# EXTRACTED RECORDS
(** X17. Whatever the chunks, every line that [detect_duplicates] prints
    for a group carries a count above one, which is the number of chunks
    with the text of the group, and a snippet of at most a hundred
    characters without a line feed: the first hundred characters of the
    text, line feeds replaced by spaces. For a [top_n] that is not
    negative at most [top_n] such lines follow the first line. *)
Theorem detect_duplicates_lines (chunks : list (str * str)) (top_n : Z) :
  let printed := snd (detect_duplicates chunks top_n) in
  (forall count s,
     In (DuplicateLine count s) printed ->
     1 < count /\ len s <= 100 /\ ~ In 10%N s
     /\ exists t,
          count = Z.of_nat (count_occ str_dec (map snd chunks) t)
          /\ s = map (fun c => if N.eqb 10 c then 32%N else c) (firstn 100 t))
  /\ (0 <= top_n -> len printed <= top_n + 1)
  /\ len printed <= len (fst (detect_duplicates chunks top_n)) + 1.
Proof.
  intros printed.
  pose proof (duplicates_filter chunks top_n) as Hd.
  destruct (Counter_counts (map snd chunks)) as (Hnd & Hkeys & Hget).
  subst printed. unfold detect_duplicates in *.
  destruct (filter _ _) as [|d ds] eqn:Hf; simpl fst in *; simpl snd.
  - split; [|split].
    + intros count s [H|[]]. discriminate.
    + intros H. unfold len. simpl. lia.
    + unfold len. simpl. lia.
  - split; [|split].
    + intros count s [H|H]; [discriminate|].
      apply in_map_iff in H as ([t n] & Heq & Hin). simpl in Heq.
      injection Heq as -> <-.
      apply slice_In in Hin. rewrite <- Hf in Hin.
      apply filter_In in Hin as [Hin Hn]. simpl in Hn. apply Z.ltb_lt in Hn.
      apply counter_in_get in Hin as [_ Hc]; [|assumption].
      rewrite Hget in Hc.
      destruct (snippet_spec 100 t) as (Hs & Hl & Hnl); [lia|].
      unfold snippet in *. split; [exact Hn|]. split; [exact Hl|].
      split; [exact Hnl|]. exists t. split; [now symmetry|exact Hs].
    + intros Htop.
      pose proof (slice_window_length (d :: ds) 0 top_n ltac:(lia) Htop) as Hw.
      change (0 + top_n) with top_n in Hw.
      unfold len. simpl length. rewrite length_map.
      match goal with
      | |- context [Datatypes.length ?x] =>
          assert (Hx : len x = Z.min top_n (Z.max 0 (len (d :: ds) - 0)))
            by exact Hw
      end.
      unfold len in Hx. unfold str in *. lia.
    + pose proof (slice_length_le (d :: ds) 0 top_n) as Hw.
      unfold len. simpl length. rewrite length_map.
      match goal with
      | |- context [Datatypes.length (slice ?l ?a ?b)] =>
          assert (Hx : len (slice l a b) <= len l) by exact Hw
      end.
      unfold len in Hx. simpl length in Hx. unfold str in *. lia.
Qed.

* * *

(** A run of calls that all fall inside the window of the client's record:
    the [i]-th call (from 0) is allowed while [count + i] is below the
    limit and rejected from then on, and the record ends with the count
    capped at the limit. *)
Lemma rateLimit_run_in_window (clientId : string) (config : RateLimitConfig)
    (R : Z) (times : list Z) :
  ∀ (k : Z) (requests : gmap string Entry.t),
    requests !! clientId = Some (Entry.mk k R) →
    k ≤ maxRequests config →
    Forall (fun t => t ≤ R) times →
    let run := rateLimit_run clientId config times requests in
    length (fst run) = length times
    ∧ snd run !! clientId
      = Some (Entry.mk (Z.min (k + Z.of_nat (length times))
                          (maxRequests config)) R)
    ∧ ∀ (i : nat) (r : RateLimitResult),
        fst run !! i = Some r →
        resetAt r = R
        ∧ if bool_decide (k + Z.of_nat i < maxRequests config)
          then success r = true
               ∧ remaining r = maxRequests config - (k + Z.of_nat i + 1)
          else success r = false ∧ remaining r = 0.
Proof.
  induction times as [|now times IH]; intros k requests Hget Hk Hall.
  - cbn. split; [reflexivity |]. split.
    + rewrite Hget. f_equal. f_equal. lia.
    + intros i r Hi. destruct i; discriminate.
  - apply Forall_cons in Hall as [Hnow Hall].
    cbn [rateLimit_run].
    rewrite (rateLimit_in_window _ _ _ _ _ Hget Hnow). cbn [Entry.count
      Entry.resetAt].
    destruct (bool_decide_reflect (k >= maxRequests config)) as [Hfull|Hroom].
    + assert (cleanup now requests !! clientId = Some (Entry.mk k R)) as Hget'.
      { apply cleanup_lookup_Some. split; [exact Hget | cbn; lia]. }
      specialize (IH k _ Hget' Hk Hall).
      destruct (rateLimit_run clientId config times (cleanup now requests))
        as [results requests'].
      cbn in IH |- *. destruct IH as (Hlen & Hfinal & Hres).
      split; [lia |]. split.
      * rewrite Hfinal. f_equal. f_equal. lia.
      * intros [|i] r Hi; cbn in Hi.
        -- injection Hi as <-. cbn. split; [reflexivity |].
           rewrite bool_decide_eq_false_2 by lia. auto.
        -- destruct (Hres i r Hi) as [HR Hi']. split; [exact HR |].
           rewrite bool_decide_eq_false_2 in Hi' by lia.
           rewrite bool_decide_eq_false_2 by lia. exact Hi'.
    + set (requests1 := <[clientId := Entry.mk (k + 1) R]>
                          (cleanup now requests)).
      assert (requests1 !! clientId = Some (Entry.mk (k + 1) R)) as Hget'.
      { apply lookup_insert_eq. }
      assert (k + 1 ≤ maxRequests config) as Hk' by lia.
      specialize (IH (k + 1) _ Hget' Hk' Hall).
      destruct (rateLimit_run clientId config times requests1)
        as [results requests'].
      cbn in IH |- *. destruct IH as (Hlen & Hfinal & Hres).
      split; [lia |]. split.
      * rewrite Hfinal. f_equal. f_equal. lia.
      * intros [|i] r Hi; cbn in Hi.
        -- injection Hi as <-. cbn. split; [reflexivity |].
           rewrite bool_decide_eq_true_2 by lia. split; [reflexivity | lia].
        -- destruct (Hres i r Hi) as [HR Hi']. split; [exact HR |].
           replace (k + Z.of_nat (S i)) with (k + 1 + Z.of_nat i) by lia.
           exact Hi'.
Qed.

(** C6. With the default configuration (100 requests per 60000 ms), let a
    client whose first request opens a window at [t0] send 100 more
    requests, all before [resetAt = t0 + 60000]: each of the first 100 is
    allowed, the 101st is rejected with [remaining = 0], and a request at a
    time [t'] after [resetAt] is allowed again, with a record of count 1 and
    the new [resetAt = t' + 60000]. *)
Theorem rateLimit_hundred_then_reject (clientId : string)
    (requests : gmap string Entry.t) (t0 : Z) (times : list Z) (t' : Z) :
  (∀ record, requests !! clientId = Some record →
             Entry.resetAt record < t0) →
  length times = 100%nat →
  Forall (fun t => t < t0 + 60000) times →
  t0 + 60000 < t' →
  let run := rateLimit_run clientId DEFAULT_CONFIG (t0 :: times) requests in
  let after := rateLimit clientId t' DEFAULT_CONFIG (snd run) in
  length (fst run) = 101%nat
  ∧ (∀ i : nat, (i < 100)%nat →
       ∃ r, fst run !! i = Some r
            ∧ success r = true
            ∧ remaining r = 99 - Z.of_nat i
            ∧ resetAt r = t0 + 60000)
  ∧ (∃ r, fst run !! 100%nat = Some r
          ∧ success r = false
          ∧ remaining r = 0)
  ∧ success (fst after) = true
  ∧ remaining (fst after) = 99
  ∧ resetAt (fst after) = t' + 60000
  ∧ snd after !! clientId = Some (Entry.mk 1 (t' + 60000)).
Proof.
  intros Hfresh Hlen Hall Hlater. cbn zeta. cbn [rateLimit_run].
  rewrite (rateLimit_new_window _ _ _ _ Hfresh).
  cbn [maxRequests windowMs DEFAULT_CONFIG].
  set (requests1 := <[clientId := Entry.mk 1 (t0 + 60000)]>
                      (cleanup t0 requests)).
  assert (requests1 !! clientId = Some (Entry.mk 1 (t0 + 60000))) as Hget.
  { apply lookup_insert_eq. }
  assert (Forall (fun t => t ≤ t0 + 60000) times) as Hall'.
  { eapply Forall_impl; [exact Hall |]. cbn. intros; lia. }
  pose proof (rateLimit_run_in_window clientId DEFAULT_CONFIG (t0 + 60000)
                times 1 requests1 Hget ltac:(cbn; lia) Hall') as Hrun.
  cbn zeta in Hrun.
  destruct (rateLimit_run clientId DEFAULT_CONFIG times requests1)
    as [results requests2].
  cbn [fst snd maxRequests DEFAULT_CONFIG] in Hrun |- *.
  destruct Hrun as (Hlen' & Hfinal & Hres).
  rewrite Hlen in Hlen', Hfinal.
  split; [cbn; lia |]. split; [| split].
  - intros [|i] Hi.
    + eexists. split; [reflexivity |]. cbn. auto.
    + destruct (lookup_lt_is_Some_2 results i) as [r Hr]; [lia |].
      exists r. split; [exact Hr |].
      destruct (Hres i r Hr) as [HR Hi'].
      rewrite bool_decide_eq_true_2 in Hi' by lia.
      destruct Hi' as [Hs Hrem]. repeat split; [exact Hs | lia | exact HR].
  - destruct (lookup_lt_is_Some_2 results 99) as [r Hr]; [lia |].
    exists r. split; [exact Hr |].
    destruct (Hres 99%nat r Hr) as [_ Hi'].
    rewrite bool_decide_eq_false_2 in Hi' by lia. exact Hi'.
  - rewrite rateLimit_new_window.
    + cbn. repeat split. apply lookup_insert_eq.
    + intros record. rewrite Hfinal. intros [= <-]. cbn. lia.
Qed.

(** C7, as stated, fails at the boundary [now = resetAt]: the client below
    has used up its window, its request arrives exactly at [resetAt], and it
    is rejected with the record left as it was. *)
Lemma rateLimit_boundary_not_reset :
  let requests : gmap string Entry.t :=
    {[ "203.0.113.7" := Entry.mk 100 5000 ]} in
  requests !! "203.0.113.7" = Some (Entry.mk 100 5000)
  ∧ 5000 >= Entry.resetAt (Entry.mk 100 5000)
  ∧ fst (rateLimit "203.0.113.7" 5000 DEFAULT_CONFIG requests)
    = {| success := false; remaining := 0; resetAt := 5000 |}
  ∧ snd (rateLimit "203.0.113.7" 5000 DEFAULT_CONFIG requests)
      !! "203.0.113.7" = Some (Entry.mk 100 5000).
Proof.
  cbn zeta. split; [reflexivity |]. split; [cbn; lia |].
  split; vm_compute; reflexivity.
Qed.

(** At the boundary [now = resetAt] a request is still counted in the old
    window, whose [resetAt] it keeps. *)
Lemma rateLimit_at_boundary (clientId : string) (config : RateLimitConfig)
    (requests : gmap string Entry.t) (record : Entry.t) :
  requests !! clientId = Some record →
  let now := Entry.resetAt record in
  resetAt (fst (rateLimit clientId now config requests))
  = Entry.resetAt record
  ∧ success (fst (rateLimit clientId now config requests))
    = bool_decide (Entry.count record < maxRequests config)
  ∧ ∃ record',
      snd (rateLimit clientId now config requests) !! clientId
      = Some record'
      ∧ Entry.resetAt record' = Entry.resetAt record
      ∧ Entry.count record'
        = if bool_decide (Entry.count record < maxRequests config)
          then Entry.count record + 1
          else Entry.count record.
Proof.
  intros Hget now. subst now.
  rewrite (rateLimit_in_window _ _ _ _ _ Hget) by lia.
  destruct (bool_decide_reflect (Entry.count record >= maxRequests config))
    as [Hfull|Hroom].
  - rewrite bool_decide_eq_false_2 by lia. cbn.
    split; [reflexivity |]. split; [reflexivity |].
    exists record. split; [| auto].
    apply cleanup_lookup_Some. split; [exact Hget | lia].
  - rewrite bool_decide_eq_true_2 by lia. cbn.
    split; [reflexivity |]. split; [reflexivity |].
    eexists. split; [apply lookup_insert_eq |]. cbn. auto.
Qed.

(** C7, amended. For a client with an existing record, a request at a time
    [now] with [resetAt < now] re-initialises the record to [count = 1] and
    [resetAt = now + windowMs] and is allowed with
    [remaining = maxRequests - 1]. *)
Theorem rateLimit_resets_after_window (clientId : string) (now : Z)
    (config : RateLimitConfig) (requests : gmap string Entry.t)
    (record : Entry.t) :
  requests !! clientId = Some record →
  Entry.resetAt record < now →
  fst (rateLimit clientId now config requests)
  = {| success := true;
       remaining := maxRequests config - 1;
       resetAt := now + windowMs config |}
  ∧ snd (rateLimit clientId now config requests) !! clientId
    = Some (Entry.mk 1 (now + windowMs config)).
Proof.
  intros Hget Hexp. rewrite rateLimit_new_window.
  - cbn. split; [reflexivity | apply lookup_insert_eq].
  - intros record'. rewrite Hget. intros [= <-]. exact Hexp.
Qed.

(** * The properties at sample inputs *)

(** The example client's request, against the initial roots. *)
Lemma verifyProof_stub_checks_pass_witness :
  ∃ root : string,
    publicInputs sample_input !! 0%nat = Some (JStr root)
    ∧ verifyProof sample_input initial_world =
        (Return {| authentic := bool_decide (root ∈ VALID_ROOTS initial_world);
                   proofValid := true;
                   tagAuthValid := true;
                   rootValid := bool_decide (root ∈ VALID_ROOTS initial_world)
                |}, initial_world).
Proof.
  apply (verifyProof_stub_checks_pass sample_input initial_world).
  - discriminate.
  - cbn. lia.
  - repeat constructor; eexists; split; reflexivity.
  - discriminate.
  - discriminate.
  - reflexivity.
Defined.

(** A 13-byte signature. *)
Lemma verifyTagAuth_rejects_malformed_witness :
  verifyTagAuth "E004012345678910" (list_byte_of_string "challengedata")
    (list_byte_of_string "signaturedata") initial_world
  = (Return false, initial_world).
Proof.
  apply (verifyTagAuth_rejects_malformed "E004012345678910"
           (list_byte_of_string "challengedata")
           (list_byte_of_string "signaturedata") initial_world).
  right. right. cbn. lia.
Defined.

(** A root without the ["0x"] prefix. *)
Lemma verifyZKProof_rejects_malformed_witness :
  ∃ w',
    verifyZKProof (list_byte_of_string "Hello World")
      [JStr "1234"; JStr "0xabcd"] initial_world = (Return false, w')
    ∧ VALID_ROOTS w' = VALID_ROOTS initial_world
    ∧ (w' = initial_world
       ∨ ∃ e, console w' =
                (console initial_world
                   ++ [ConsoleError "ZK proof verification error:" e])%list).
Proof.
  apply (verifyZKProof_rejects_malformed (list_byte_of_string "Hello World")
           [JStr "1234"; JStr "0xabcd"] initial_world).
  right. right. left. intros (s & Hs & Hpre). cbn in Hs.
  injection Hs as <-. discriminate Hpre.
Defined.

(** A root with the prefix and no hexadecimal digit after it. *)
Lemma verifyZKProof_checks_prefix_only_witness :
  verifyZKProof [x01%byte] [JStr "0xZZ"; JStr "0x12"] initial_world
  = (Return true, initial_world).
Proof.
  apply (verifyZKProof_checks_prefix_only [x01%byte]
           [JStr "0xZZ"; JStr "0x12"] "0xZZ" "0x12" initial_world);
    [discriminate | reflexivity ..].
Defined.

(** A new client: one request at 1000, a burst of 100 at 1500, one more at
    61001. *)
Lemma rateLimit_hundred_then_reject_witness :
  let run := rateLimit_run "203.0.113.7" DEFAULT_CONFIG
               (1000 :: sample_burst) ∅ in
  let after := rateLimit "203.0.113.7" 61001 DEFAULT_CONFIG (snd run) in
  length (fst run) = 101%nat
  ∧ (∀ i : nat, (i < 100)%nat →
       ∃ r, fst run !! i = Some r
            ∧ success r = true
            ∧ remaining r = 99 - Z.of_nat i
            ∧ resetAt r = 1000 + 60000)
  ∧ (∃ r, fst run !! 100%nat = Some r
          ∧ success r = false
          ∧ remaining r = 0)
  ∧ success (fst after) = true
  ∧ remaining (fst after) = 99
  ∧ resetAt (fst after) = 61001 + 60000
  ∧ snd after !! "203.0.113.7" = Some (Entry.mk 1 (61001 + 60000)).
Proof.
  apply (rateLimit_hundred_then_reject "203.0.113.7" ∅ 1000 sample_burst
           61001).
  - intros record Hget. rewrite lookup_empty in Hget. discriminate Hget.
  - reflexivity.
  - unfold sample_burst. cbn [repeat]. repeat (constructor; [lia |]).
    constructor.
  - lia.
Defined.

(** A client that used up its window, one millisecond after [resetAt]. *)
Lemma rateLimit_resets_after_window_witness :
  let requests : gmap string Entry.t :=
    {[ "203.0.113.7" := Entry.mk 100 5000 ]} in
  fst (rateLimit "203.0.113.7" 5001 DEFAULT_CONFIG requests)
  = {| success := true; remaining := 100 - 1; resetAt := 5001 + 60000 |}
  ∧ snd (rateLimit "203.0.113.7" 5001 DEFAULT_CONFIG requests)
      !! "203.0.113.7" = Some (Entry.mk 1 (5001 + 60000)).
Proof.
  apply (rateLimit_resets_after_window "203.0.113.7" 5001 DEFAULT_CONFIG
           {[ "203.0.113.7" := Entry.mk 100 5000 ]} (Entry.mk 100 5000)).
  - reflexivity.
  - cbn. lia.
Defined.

# WORK INSTRUCTION
In the listing above, find the line with "then Entry.count record + 1" and the line with "(** The example"; output exactly those lines and all lines between them.

# COMPLETED EXERCISE
          then Entry.count record + 1
          else Entry.count record.
Proof.
  intros Hget now. subst now.
  rewrite (rateLimit_in_window _ _ _ _ _ Hget) by lia.
  destruct (bool_decide_reflect (Entry.count record >= maxRequests config))
    as [Hfull|Hroom].
  - rewrite bool_decide_eq_false_2 by lia. cbn.
    split; [reflexivity |]. split; [reflexivity |].
    exists record. split; [| auto].
    apply cleanup_lookup_Some. split; [exact Hget | lia].
  - rewrite bool_decide_eq_true_2 by lia. cbn.
    split; [reflexivity |]. split; [reflexivity |].
    eexists. split; [apply lookup_insert_eq |]. cbn. auto.
Qed.

(** C7, amended. For a client with an existing record, a request at a time
    [now] with [resetAt < now] re-initialises the record to [count = 1] and
    [resetAt = now + windowMs] and is allowed with
    [remaining = maxRequests - 1]. *)
Theorem rateLimit_resets_after_window (clientId : string) (now : Z)
    (config : RateLimitConfig) (requests : gmap string Entry.t)
    (record : Entry.t) :
  requests !! clientId = Some record →
  Entry.resetAt record < now →
  fst (rateLimit clientId now config requests)
  = {| success := true;
       remaining := maxRequests config - 1;
       resetAt := now + windowMs config |}
  ∧ snd (rateLimit clientId now config requests) !! clientId
    = Some (Entry.mk 1 (now + windowMs config)).
Proof.
  intros Hget Hexp. rewrite rateLimit_new_window.
  - cbn. split; [reflexivity | apply lookup_insert_eq].
  - intros record'. rewrite Hget. intros [= <-]. exact Hexp.
Qed.

(** * The properties at sample inputs *)

(** The example client's request, against the initial roots. *)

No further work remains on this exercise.